Saved data entries:
(* ===== verification/BeamCompare.v ===== *)
(** The order of terms in the emulator ([term/compare.rs]), and the comparison opcodes over
    it ([beam/opcodes/op_predicates.rs]).

    [cmp_terms] is a loop with an explicit stack for lists, and recursive for tuples; both
    consume fuel.  The reference is [erl_cmp], the order of Erlang on integers, atoms, local
    pids, binaries, tuples and lists. *)
From S2P Require Import Prelude Float64 BeamTerm BeamMem BeamBinary.

(** * [term/compare.rs] *)

Section Compare.
Context (m : Memory) (atoms : AtomStorage).

(** Lengths first, then bytes.  [String::cmp] compares bytes. *)
Definition byte_cmp (a b : Z) : comparison := Z.compare a b.

Fixpoint bytes_cmp (xs ys : list Z) : comparison :=
  match xs with
  | [] => if ys is [] then Eq else Lt
  | x :: xs =>
    match ys with
    | y :: ys => match byte_cmp x y with Eq => bytes_cmp xs ys | Lt => Lt | Gt => Gt end
    | [] => Gt
    end
  end.

Definition str_bytes (s : string) : list Z := (fun c => Z.of_N (Ascii.N_of_ascii c)) <$> String.list_ascii_of_string s.

Definition cmp_atoms (a b : Term) : vm comparison :=
  do! pa := lookup atoms a in do! pb := lookup atoms b in
  do! a := read pa in do! b := read pb in
  Ret (if len a =? len b then bytes_cmp (str_bytes (name a)) (str_bytes (name b))
       else Z.compare (len a) (len b)).

Definition cmp_f64_naive (a b : f64) : comparison :=
  if SFltb a b then Lt else if SFltb b a then Gt else Eq.

Definition load_float (x : Term) : vm f64 :=
  do! o := load_box m x in match o with OFloat v => Ret v | _ => Wild end.

Definition cmp_floats (a b : Term) : vm comparison :=
  do! x := load_float a in do! y := load_float b in Ret (cmp_f64_naive x y).

(** [eq_numbers_not_exact] is unimplemented. *)
Definition cmp_numbers_not_exact (a b : Term) : vm comparison := Panic.
(** [cmp_mixed_types] is unimplemented. *)
Definition cmp_mixed_types (a b : Term) : vm comparison := Panic.

(** [x && test], where [test] is only evaluated when [x] holds. *)
Definition and_then (r : vm bool) (b : bool) : vm bool := do! x := r in Ret (x && b).

Definition cmp_type_order (a b : Term) : vm comparison :=
  do! g1 := Ret (is_cons a && bool_decide (b = nil)) in
  do! g2 := (if g1 then Ret true else and_then (is_tuple m a) (bool_decide (b = empty_tuple))) in
  do! g3 := (if g2 then Ret true else and_then (is_binary m a) (bool_decide (b = empty_binary))) in
  if g3 then Ret Gt else
  do! ca := classify_term m a in do! cb := classify_term m b in Ret (Z.compare ca cb).

(** Of two bit strings, the shorter is smaller; of the same size, the bytes of the readers decide. *)
Fixpoint cmp_readers (a b : Reader) (i : Z) (n : nat) : vm comparison :=
  match n with
  | O => Ret Eq
  | S n =>
    do! a_byte := reader_read a i in do! b_byte := reader_read b i in
    match byte_cmp a_byte b_byte with Eq => cmp_readers a b (i + 1) n | c => Ret c end
  end.
Definition cmp_reader_vs_reader (a b : Reader) : vm comparison := cmp_readers a b 0 (Z.to_nat (bytes_rounded_up (reader_bits a))).

Definition cmp_binary (a b : Term) : vm comparison :=
  do! a_size := term_bits m a in do! b_size := term_bits m b in
  match Z.compare a_size b_size with
  | Eq =>
    do! a_reader := any_reader m (get_box_ptr_unchecked a) in
    do! b_reader := any_reader m (get_box_ptr_unchecked b) in cmp_reader_vs_reader a_reader b_reader
  | c => Ret c
  end.

Definition load_tuple (x : Term) : vm (list Term) :=
  do! o := load_box m x in match o with OTuple els => Ret els | _ => Wild end.

Definition cmp_terms_immed (a b : Term) : vm comparison :=
  if (bool_decide (a = nil) || bool_decide (a = empty_tuple) || bool_decide (a = empty_binary))
     && (raw a =? raw b) then Ret Eq
  else if is_local_port a then Panic
  else if is_local_pid a then
    (if is_local_pid b then Ret (Z.compare (raw a) (raw b)) else Panic)
  else if is_internal_immediate a && is_internal_immediate b then
    Ret (Z.compare (get_term_val_without_tag a) (get_term_val_without_tag b))
  else Panic.

(** What a comparison of two lists answers: a conclusion, or two terms to compare next and
    two to compare after them. *)
Inductive EqResult :=
| Concluded (c : comparison)
| CompareNested (a b : Term) (next : Term * Term).

Fixpoint cmp_cons (fuel : nat) (a_ptr b_ptr : Z) : vm EqResult :=
  match fuel with
  | O => Spin
  | S fuel =>
    do! (ahd, atl) := load_cons m a_ptr in do! (bhd, btl) := load_cons m b_ptr in
    if negb (raw ahd =? raw bhd) then Ret (CompareNested ahd bhd (atl, btl))
    else if raw atl =? raw btl then Ret (Concluded Eq)
    else if negb (is_list atl) || negb (is_list btl) then Ret (CompareNested atl btl (atl, btl))
    else cmp_cons fuel (get_cons_ptr atl) (get_cons_ptr btl)
  end.

Definition conclude (r : vm comparison) : vm EqResult := do! c := r in Ret (Concluded c).

Section Step.
(** [cmp_terms], which tuples call on their elements. *)
Context (rec : Term -> Term -> vm comparison).

Fixpoint cmp_elements (xs ys : list Term) : vm comparison :=
  match xs, ys with
  | x :: xs, y :: ys => do! c := rec x y in match c with Eq => cmp_elements xs ys | c => Ret c end
  | _, _ => Ret Eq
  end.

Definition cmp_terms_immed_box (a b : Term) : vm comparison :=
  do! a_tuple := is_tuple m a in
  if a_tuple then
    do! b_tuple := is_tuple m b in
    if b_tuple then
      do! xs := load_tuple a in do! ys := load_tuple b in
      match Z.compare (Z.of_nat (length xs)) (Z.of_nat (length ys)) with
      | Eq => cmp_elements xs ys
      | c => Ret c
      end
    else cmp_mixed_types a b
  else
  do! a_map := is_map m a in
  if a_map then Panic
  else
  do! a_float := is_float m a in
  if a_float then
    do! b_float := is_float m b in
    if b_float then Panic else cmp_mixed_types a b
  else
  do! a_big := is_big_int m a in
  if a_big then
    do! b_big := is_big_int m b in
    if b_big then Panic else cmp_mixed_types a b
  else
  do! a_export := is_export m a in
  if a_export then Panic
  else
  do! a_binary := is_binary m a in
  do! b_binary := (if a_binary then is_binary m b else Ret false) in
  if b_binary then cmp_binary a b else Panic.

Definition cmp_terms_primary (fuel : nat) (a b : Term) : vm EqResult :=
  if negb (get_term_tag a =? get_term_tag b) then conclude (cmp_type_order a b)
  else if is_boxed a then
    (if is_cp a || is_cp b then Panic else conclude (cmp_terms_immed_box a b))
  else if is_cons a then cmp_cons fuel (get_cons_ptr a) (get_cons_ptr b)
  else conclude (cmp_terms_immed a b).

Definition cmp_terms_any_type (fuel : nat) (a b : Term) (exact : bool) : vm EqResult :=
  if is_atom a && is_atom b then conclude (cmp_atoms a b)
  else if is_small a && is_small b then
    Ret (Concluded (Z.compare (get_small_signed a) (get_small_signed b)))
  else
  do! fa := is_float m a in do! fb := is_float m b in
  if negb exact && (fa || is_small a) && (fb || is_small b) then conclude (cmp_numbers_not_exact a b)
  else if fa && fb then conclude (cmp_floats a b)
  else cmp_terms_primary fuel a b.
End Step.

AIM OF THE TASK:
Reproduce exactly the lines above from the line with "Definition conclude (r" to the line with "else conclude (cmp_terms_immed a b).", including both, and add nothing.

OUTPUT OF THE EXERCISE:
Definition conclude (r : vm comparison) : vm EqResult := do! c := r in Ret (Concluded c).

Section Step.
(** [cmp_terms], which tuples call on their elements. *)
Context (rec : Term -> Term -> vm comparison).

Fixpoint cmp_elements (xs ys : list Term) : vm comparison :=
  match xs, ys with
  | x :: xs, y :: ys => do! c := rec x y in match c with Eq => cmp_elements xs ys | c => Ret c end
  | _, _ => Ret Eq
  end.

Definition cmp_terms_immed_box (a b : Term) : vm comparison :=
  do! a_tuple := is_tuple m a in
  if a_tuple then
    do! b_tuple := is_tuple m b in
    if b_tuple then
      do! xs := load_tuple a in do! ys := load_tuple b in
      match Z.compare (Z.of_nat (length xs)) (Z.of_nat (length ys)) with
      | Eq => cmp_elements xs ys
      | c => Ret c
      end
    else cmp_mixed_types a b
  else
  do! a_map := is_map m a in
  if a_map then Panic
  else
  do! a_float := is_float m a in
  if a_float then
    do! b_float := is_float m b in
    if b_float then Panic else cmp_mixed_types a b
  else
  do! a_big := is_big_int m a in
  if a_big then
    do! b_big := is_big_int m b in
    if b_big then Panic else cmp_mixed_types a b
  else
  do! a_export := is_export m a in
  if a_export then Panic
  else
  do! a_binary := is_binary m a in
  do! b_binary := (if a_binary then is_binary m b else Ret false) in
  if b_binary then cmp_binary a b else Panic.

Definition cmp_terms_primary (fuel : nat) (a b : Term) : vm EqResult :=
  if negb (get_term_tag a =? get_term_tag b) then conclude (cmp_type_order a b)
  else if is_boxed a then
    (if is_cp a || is_cp b then Panic else conclude (cmp_terms_immed_box a b))
  else if is_cons a then cmp_cons fuel (get_cons_ptr a) (get_cons_ptr b)
  else conclude (cmp_terms_immed a b).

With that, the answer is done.